---------- THE DATA ----------

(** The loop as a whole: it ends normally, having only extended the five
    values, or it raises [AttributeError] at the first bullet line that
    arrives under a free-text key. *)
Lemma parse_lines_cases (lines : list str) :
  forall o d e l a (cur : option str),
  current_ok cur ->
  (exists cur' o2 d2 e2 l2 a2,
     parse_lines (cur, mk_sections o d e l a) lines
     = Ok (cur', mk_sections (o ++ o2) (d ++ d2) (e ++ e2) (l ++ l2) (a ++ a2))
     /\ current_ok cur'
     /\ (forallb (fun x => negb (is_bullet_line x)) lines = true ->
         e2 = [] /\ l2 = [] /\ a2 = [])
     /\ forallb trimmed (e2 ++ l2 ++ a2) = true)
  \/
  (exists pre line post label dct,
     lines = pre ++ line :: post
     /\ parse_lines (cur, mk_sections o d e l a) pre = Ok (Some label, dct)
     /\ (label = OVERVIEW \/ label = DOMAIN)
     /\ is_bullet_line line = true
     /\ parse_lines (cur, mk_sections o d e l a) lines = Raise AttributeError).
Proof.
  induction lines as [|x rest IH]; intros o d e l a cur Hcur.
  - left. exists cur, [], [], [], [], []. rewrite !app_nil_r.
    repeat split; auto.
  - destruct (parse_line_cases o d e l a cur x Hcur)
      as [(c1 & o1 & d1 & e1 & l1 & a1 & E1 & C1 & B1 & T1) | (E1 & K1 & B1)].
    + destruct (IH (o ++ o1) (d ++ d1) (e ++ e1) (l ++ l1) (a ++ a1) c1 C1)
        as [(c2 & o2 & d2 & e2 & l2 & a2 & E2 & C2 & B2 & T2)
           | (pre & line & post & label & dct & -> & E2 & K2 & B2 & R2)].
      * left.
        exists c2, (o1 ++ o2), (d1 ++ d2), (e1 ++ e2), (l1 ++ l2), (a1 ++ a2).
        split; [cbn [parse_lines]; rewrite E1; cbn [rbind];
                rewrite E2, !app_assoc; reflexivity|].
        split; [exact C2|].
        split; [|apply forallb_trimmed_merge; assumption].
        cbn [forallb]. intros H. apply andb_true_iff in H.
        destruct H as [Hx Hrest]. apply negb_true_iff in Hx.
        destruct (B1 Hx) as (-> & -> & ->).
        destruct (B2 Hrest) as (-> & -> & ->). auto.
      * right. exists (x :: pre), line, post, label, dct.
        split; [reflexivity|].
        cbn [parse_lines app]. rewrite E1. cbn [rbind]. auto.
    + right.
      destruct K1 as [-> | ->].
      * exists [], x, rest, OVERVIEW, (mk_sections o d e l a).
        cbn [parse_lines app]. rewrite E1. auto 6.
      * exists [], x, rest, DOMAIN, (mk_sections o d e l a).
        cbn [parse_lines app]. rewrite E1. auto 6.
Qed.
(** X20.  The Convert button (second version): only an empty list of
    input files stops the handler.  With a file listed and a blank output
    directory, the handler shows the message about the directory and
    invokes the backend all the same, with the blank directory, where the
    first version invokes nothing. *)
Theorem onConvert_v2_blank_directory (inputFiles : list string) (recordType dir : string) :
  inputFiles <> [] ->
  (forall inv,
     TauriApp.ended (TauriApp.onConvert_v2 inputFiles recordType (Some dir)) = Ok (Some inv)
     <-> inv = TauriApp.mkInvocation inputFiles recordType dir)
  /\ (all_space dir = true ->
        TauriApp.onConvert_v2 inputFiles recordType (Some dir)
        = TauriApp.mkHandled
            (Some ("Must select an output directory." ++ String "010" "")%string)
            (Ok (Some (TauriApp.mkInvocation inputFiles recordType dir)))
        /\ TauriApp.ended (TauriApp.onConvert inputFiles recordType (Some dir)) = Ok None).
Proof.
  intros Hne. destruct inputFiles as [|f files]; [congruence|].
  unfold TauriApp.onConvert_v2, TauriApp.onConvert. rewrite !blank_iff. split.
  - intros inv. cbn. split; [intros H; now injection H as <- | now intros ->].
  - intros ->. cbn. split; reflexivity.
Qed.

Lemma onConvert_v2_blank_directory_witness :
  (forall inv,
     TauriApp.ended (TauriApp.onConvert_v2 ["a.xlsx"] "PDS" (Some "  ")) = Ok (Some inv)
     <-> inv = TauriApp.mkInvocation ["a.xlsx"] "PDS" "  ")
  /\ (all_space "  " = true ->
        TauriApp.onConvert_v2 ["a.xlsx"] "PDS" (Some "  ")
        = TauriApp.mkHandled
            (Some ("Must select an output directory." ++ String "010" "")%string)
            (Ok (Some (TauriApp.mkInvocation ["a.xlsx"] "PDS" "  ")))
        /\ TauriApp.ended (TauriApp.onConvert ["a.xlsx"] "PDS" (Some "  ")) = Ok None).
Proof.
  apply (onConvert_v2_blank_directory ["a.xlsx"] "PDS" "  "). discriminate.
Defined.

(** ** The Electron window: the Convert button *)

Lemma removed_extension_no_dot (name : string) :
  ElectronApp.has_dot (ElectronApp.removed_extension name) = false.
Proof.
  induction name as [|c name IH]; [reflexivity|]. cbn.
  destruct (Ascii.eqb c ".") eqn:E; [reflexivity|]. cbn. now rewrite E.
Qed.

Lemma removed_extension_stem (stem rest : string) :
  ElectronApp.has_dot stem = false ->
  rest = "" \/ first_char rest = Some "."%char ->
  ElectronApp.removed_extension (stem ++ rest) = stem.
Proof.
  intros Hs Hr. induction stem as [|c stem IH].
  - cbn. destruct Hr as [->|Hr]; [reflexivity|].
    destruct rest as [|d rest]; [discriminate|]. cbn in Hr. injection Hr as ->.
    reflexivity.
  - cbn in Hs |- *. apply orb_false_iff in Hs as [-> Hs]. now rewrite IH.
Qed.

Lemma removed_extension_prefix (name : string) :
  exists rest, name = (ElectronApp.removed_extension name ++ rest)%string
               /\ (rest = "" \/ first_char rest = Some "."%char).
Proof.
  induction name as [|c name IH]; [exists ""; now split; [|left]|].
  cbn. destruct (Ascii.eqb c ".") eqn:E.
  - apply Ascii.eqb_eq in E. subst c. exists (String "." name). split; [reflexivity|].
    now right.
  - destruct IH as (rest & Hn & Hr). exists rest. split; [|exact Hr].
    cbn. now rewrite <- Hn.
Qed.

----------
---------- THE DATA ----------

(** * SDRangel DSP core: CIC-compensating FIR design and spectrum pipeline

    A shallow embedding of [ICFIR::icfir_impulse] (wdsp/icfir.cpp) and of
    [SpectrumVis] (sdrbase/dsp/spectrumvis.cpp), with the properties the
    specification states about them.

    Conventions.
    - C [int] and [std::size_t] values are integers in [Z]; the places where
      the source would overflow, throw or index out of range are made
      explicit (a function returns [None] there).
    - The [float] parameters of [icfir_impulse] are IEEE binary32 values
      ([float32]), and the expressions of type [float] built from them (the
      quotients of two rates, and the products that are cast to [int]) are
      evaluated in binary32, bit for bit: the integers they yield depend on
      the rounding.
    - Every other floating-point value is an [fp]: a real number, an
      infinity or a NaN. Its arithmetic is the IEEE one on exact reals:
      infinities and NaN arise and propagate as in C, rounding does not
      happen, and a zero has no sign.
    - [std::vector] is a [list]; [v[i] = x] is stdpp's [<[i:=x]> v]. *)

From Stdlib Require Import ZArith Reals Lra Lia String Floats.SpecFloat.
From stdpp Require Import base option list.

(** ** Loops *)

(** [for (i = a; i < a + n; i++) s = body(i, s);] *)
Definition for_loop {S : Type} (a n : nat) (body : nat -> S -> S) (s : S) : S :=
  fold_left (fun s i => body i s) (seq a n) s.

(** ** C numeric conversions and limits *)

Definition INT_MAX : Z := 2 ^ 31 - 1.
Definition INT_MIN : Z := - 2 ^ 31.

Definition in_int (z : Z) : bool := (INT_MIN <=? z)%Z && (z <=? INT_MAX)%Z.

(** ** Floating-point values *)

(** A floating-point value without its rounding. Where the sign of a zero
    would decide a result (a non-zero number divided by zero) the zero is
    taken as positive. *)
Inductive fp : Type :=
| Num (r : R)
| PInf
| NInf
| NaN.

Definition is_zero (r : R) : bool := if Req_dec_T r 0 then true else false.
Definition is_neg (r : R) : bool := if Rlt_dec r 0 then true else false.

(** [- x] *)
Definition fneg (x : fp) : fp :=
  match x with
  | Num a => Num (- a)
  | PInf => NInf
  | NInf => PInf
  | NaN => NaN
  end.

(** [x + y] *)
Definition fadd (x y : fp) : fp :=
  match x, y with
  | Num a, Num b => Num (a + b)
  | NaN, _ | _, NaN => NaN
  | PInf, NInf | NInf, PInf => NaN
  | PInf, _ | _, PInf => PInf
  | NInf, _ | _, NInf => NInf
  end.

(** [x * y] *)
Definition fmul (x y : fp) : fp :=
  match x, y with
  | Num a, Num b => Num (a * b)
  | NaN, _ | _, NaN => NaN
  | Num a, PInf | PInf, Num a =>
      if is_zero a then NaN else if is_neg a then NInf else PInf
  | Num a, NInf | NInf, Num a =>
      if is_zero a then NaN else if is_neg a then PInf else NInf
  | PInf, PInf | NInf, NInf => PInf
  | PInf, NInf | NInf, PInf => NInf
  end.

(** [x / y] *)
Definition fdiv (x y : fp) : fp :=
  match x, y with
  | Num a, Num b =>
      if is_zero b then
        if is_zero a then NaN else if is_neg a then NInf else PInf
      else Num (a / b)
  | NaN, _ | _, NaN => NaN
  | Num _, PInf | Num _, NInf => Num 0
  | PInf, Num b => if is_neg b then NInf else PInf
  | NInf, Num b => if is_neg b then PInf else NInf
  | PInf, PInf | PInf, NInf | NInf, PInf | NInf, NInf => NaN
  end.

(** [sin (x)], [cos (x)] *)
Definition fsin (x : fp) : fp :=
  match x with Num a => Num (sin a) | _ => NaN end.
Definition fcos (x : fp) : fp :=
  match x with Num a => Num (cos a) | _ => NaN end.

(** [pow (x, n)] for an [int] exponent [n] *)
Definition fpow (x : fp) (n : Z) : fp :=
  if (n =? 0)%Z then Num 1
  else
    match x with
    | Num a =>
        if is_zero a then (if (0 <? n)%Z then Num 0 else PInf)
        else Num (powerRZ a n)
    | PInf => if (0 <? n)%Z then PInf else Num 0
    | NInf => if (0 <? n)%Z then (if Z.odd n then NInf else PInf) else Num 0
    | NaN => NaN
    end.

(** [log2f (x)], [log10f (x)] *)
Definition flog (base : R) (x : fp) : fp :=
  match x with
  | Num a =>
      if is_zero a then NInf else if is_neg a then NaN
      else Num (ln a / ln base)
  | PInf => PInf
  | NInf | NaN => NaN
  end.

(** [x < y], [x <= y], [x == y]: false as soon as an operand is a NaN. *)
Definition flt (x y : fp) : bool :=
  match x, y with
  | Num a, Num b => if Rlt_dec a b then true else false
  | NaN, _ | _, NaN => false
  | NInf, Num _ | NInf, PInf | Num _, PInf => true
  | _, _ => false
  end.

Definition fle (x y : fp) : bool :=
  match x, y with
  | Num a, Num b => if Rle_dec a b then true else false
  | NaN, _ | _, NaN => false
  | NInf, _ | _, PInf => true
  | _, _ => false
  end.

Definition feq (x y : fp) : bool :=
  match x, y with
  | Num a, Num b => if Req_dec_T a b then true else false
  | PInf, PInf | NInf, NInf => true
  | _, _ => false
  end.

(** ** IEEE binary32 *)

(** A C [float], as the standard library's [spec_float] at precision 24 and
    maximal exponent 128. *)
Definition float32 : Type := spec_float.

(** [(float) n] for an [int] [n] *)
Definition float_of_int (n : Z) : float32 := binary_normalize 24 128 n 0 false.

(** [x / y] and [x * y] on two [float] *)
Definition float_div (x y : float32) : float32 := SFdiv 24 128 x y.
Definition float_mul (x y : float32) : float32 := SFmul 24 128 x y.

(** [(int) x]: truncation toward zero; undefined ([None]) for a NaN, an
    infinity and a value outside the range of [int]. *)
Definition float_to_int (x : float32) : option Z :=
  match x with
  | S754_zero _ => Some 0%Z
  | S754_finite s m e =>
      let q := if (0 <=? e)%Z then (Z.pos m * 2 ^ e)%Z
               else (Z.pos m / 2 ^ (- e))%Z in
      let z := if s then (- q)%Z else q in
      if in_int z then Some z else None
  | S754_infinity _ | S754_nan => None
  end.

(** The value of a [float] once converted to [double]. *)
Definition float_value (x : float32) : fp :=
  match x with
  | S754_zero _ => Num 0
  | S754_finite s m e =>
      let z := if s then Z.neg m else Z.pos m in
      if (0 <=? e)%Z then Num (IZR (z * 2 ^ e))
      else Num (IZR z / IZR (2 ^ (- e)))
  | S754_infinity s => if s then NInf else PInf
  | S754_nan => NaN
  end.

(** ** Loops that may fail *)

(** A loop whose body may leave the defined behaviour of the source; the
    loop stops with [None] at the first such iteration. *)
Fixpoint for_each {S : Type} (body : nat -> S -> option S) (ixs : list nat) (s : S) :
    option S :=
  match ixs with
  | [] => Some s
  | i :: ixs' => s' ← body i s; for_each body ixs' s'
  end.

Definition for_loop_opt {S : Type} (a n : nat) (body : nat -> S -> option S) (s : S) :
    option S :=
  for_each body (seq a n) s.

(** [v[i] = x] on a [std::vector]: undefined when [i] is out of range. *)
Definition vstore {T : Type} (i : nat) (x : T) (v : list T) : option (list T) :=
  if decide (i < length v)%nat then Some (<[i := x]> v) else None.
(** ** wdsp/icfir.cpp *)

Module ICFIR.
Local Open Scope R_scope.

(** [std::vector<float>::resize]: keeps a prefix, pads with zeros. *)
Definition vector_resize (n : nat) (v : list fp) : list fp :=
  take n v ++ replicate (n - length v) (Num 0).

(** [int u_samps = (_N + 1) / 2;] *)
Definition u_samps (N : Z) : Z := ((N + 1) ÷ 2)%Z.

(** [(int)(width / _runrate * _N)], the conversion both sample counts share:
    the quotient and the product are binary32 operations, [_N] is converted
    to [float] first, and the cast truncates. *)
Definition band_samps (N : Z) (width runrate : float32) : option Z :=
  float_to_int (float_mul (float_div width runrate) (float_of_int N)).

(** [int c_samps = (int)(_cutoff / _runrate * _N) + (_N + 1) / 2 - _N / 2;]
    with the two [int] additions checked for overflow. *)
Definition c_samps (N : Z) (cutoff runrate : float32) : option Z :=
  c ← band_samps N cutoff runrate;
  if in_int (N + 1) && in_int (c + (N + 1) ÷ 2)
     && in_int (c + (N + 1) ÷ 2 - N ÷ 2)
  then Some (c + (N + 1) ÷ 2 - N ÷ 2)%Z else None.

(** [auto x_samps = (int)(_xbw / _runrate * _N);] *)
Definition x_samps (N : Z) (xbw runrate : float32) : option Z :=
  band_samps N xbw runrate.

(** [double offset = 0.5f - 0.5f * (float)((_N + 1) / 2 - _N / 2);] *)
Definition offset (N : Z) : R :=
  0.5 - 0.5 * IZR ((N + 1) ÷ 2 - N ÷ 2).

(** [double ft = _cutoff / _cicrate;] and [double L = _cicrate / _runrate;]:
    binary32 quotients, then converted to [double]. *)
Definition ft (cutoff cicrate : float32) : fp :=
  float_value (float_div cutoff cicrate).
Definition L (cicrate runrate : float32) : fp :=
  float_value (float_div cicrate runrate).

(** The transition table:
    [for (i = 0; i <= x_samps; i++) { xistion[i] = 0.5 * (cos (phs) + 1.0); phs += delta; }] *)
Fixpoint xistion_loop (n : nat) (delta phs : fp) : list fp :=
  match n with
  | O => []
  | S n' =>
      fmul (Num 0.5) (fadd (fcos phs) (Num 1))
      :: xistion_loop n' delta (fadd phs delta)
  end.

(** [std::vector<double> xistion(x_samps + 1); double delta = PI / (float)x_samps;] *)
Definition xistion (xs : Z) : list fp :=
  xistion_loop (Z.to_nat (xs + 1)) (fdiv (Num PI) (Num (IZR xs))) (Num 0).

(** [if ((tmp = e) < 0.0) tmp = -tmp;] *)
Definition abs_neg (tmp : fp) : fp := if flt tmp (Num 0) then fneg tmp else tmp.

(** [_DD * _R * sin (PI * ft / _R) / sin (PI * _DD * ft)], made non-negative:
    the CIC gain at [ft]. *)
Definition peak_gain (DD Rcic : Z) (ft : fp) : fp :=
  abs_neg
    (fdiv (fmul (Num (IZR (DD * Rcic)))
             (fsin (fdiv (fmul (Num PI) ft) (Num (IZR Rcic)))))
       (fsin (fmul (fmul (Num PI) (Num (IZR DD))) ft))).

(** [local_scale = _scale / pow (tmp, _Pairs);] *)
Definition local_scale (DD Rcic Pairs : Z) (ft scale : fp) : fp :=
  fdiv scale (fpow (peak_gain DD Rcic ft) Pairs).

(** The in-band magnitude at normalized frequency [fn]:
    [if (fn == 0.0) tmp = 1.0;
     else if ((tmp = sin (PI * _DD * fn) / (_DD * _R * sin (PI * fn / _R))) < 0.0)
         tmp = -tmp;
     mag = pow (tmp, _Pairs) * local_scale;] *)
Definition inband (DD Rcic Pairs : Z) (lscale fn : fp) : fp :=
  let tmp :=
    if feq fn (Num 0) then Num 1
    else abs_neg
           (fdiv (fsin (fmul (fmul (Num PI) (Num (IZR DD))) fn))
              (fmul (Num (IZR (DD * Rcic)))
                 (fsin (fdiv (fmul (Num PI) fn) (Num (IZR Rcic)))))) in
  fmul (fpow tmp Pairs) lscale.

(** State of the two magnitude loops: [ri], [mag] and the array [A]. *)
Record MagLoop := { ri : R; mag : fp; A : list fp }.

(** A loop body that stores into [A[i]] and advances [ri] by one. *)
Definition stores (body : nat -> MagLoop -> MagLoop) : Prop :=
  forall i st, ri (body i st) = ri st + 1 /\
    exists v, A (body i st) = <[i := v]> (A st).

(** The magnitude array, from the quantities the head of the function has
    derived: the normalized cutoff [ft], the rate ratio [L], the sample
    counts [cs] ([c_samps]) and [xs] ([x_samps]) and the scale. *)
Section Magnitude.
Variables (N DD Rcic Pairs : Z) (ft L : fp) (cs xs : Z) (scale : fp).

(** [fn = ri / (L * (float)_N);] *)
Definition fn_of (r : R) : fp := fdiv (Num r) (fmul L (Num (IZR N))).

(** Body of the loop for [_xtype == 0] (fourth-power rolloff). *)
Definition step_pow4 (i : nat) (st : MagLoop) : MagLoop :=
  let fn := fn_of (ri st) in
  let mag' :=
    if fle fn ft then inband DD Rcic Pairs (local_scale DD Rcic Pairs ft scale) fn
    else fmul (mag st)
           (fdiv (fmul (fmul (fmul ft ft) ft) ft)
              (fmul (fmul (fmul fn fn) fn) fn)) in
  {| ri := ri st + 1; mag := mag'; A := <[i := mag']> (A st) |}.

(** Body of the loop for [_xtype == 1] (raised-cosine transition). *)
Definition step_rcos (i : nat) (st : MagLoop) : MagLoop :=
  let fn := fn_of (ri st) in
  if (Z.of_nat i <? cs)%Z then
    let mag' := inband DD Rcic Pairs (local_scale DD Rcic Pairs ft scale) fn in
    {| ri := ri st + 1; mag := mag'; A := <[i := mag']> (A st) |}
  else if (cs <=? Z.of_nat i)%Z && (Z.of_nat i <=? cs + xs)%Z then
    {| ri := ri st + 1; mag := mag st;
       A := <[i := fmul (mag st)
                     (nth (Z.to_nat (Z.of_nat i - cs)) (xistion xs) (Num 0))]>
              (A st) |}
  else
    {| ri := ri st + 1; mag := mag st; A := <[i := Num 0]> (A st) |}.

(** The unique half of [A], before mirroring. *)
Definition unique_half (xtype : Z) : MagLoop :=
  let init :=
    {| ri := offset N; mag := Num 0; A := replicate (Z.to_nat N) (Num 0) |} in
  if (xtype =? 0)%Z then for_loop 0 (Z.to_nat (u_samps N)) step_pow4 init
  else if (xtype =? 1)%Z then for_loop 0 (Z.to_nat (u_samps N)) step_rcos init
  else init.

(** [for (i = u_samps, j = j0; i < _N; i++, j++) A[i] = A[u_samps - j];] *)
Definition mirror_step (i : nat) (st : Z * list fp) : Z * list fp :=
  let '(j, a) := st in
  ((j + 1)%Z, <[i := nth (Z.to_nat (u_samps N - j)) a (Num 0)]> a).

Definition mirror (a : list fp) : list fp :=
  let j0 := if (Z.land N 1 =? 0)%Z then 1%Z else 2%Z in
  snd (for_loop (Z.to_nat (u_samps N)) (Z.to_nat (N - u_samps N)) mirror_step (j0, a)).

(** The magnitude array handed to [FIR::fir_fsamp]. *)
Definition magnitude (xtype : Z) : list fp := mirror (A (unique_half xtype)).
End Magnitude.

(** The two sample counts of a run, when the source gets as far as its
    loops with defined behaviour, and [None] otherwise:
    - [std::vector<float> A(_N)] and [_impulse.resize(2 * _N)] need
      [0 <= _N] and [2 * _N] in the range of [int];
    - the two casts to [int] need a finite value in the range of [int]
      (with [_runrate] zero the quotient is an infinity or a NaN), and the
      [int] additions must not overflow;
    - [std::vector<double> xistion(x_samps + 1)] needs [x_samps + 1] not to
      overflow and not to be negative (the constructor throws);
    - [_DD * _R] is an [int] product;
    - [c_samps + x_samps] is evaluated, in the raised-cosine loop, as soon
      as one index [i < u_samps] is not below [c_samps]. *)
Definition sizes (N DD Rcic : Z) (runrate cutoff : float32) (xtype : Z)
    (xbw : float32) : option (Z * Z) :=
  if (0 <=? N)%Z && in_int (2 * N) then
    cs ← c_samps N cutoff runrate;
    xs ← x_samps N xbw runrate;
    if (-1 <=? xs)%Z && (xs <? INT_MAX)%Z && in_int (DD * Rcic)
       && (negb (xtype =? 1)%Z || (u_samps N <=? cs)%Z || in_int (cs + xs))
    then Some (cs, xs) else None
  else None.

----------

PROBLEM DESCRIPTION — Look over the records above and filter for each line with the word "exact".

SOLUTION TO THE EXERCISE —
        split; [exact C2|].
  - destruct IH as (rest & Hn & Hr). exists rest. split; [|exact Hr].
      infinity or a NaN. Its arithmetic is the IEEE one on exact reals:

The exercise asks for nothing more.